A platform for extracting structured product data from PDF documents using NLP and storing it in a PostgreSQL database.
This system extracts product specifications, SKUs, dimensions, and certifications from product documentation PDFs. It uses SpaCy for Named Entity Recognition (NER) and provides a RESTful API for managing the extraction process.

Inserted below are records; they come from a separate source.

(** * Gepetto: a shallow embedding of [gepetto.py]

    The plugin sends decompiled functions to a chat-completion endpoint and
    writes the replies back into the disassembler's database.  This file
    embeds the pure string logic of the script (window shrinking, JSON
    extraction, comment splicing, identifier substitution) and the control
    flow of its retry chains, and states the properties of the
    specification over them.

    Conventions.
    - A Python [str] is a [list ascii]; a character stands for the code
      point of the same number, so the texts covered are those whose code
      points are below 256.  The character classes below are the ones
      Python uses on that range.
    - Python integers are [Z]; positions inside the regular-expression
      engine are [nat] and are injected into [Z] where the script does
      arithmetic on them.
    - The host (the disassembler) and the remote endpoint are explicit
      state and explicit scripts of replies. *)

From Stdlib Require Import String.
From Stdlib Require Import List Ascii ZArith NArith Lia Bool DecimalString.
Import ListNotations.

Set Implicit Arguments.
Set Warnings "-register-all".
Local Open Scope char_scope.

(* ===================================================================== *)
(** * Python strings *)
(* ===================================================================== *)

Definition str := list ascii.

(** A string literal of the script. *)
Definition py (s : string) : str := list_ascii_of_string s.
Arguments py s%_string.

Definition code (c : ascii) : N := N_of_ascii c.

Definition between (lo hi : N) (c : ascii) : bool :=
  ((lo <=? code c) && (code c <=? hi))%N.

Definition newline : ascii := ascii_of_N 10.

(** The double quote. *)
Definition quote : ascii := ascii_of_N 34.

(** [[0-9]], which is also [\d] below code point 256. *)
Definition is_decimal (c : ascii) : bool := between 48 57 c.

(** The class [[0-9A-Za-z_]]. *)
Definition is_ident_char (c : ascii) : bool :=
  between 48 57 c || between 65 90 c || between 97 122 c || (code c =? 95)%N.

(** [\w] of the [re] module on text patterns: alphanumeric code points
    and the underscore. *)
Definition is_word (c : ascii) : bool :=
  is_ident_char c
  || (code c =? 170)%N || (code c =? 178)%N || (code c =? 179)%N
  || (code c =? 181)%N || (code c =? 185)%N || (code c =? 186)%N
  || between 188 190 c || between 192 214 c || between 216 246 c
  || between 248 255 c.

(** [str.isspace] on one character, the set removed by [str.strip()]. *)
Definition is_space (c : ascii) : bool :=
  between 9 13 c || between 28 32 c || (code c =? 133)%N || (code c =? 160)%N.

(** [str.isdigit] on one character: the decimal digits and the
    superscript digits. *)
Definition is_digit_char (c : ascii) : bool :=
  is_decimal c || (code c =? 178)%N || (code c =? 179)%N || (code c =? 185)%N.

Definition py_len (s : str) : Z := Z.of_nat (length s).

(** Normalisation of a slice bound: negative bounds count from the end,
    and every bound is clamped into [0 .. len]. *)
Definition slice_bound (s : str) (i : Z) : nat :=
  if (i <? 0)%Z then Z.to_nat (Z.max 0 (py_len s + i)) else Z.to_nat i.

(** [s[:i]] *)
Definition slice_to (s : str) (i : Z) : str := firstn (slice_bound s i) s.

(** [s[i:]] *)
Definition slice_from (s : str) (i : Z) : str := skipn (slice_bound s i) s.

Fixpoint starts_with (p s : str) : bool :=
  match p, s with
  | [], _ => true
  | _ :: _, [] => false
  | a :: p', b :: s' => Ascii.eqb a b && starts_with p' s'
  end.

(** Lowest index at which [sub] occurs in [s]. *)
Fixpoint find_index (sub s : str) : option nat :=
  if starts_with sub s then Some 0
  else match s with
       | [] => None
       | _ :: s' => option_map S (find_index sub s')
       end.

(** Highest index at which [sub] occurs in [s]. *)
Fixpoint rfind_index (sub s : str) : option nat :=
  match s with
  | [] => if starts_with sub [] then Some 0 else None
  | _ :: s' =>
      match rfind_index sub s' with
      | Some i => Some (S i)
      | None => if starts_with sub s then Some 0 else None
      end
  end.

(** [s.find(sub)] *)
Definition py_find (s sub : str) : Z :=
  match find_index sub s with
  | Some i => Z.of_nat i
  | None => (-1)%Z
  end.

(** [sub in s] *)
Definition py_in (sub s : str) : bool :=
  match find_index sub s with Some _ => true | None => false end.

(** [s.split(sep, 1)] *)
Definition split_once (sep s : str) : list str :=
  match find_index sep s with
  | Some i => [firstn i s; skipn (i + length sep) s]
  | None => [s]
  end.

(** [s.rsplit(sep, 1)] *)
Definition rsplit_once (sep s : str) : list str :=
  match rfind_index sep s with
  | Some i => [firstn i s; skipn (i + length sep) s]
  | None => [s]
  end.

(** [l[-1]] and [l[0]] on the non-empty lists returned by the splits. *)
Definition py_last (l : list str) : str := last l [].
Definition py_first (l : list str) : str := hd [] l.

(** [sep.join(l)] *)
Fixpoint py_join (sep : str) (l : list str) : str :=
  match l with
  | [] => []
  | [x] => x
  | x :: l' => x ++ sep ++ py_join sep l'
  end.

Fixpoint lstrip (s : str) : str :=
  match s with
  | c :: s' => if is_space c then lstrip s' else s
  | [] => []
  end.

Definition rstrip (s : str) : str := rev (lstrip (rev s)).

(** [s.strip()] *)
Definition py_strip (s : str) : str := rstrip (lstrip s).

Definition str_eqb (a b : str) : bool :=
  (length a =? length b)%nat && starts_with a b.

(* ===================================================================== *)
(** * Regular expressions

    The patterns of the script only repeat single-character classes, so
    the abstract syntax has no general star and the backtracking matcher
    is structurally recursive.  The matcher follows the search order of
    Python's engine: a greedy repetition tries the longest run first, a
    lazy one the shortest, and the first success wins. *)
(* ===================================================================== *)

Inductive regex : Type :=
| Emp                                   (* the empty pattern *)
| Chr (c : ascii)                       (* a literal character *)
| Cls (p : ascii -> bool)               (* one character of a class *)
| Rep (greedy : bool) (p : ascii -> bool)  (* [p*] and [p*?] *)
| Bnd                                   (* [\b] *)
| Grp (r : regex)                       (* a capturing group *)
| Cat (r1 r2 : regex).

(** A literal text as a pattern. *)
Fixpoint lit (s : str) : regex :=
  match s with
  | [] => Emp
  | c :: s' => Cat (Chr c) (lit s')
  end.

(** [p+], greedy. *)
Definition plus (p : ascii -> bool) : regex := Cat (Cls p) (Rep true p).

(** [.] without and with [re.DOTALL]. *)
Definition dot (c : ascii) : bool := negb (Ascii.eqb c newline).
Definition dot_all (_ : ascii) : bool := true.

(** The state of a match attempt: the position reached, the character
    just before it, the text still ahead, and the spans of the groups
    closed so far (in the order they closed). *)
Record cursor : Type := Cursor {
  c_pos : nat;
  c_prev : option ascii;
  c_rest : str;
  c_caps : list (nat * nat)
}.

Definition word_before (cur : cursor) : bool :=
  match c_prev cur with Some c => is_word c | None => false end.

Definition word_after (cur : cursor) : bool :=
  match c_rest cur with c :: _ => is_word c | [] => false end.

Definition advance (cur : cursor) (c : ascii) (rest : str) : cursor :=
  Cursor (S (c_pos cur)) (Some c) rest (c_caps cur).

Section Engine.

Variable k : cursor -> option cursor.

Fixpoint rep_greedy (p : ascii -> bool) (rest : str) (cur : cursor)
  : option cursor :=
  match rest with
  | c :: rest' =>
      if p c then
        match rep_greedy p rest' (advance cur c rest') with
        | Some r => Some r
        | None => k cur
        end
      else k cur
  | [] => k cur
  end.

Fixpoint rep_lazy (p : ascii -> bool) (rest : str) (cur : cursor)
  : option cursor :=
  match k cur with
  | Some r => Some r
  | None =>
      match rest with
      | c :: rest' =>
          if p c then rep_lazy p rest' (advance cur c rest') else None
      | [] => None
      end
  end.

End Engine.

- PDF text extraction with OCR support
- Named Entity Recognition for product data
- PostgreSQL database for structured storage
- REST API for document upload and querying
- Batch processing for multiple documents
- Python 3.8+
- PostgreSQL
- Tesseract OCR (optional, for image-based PDFs)
- Clone the repository:
git clone https://github.com/muhtalhakhan/Product-Data-Extraction.git
cd Product-Data-Extraction
- Run the initialization script:
chmod +x init_db.sh
./init_db.sh
This script will:
- Verify PostgreSQL is running
- Create the database
- Initialize the schema
- Install required packages
- Download SpaCy models
Place PDF files in the data/raw directory, then run:
python run_pipeline.py --input data/raw --output-dir data/processed
Start the API server:
python -m src.api.main
Access the API at http://localhost:8000:
- POST
/api/documents- Upload PDFs - GET
/api/products- Query extracted products - GET
/api/statistics- System stats
The Swagger UI is available at http://localhost:8000/docs.
.
├── data/
│ ├── raw/ # Raw PDF files
│ └── processed/ # Processing results
├── src/
│ ├── api/ # REST API
│ ├── database/ # Database operations
│ ├── pdf_processing/# PDF extraction
│ ├── nlp/ # Entity extraction
│ └── utils/ # Utilities
├── tests/ # Test suite
├── init_db.sh # Database setup
├── requirements.txt # Python dependencies
└── README.md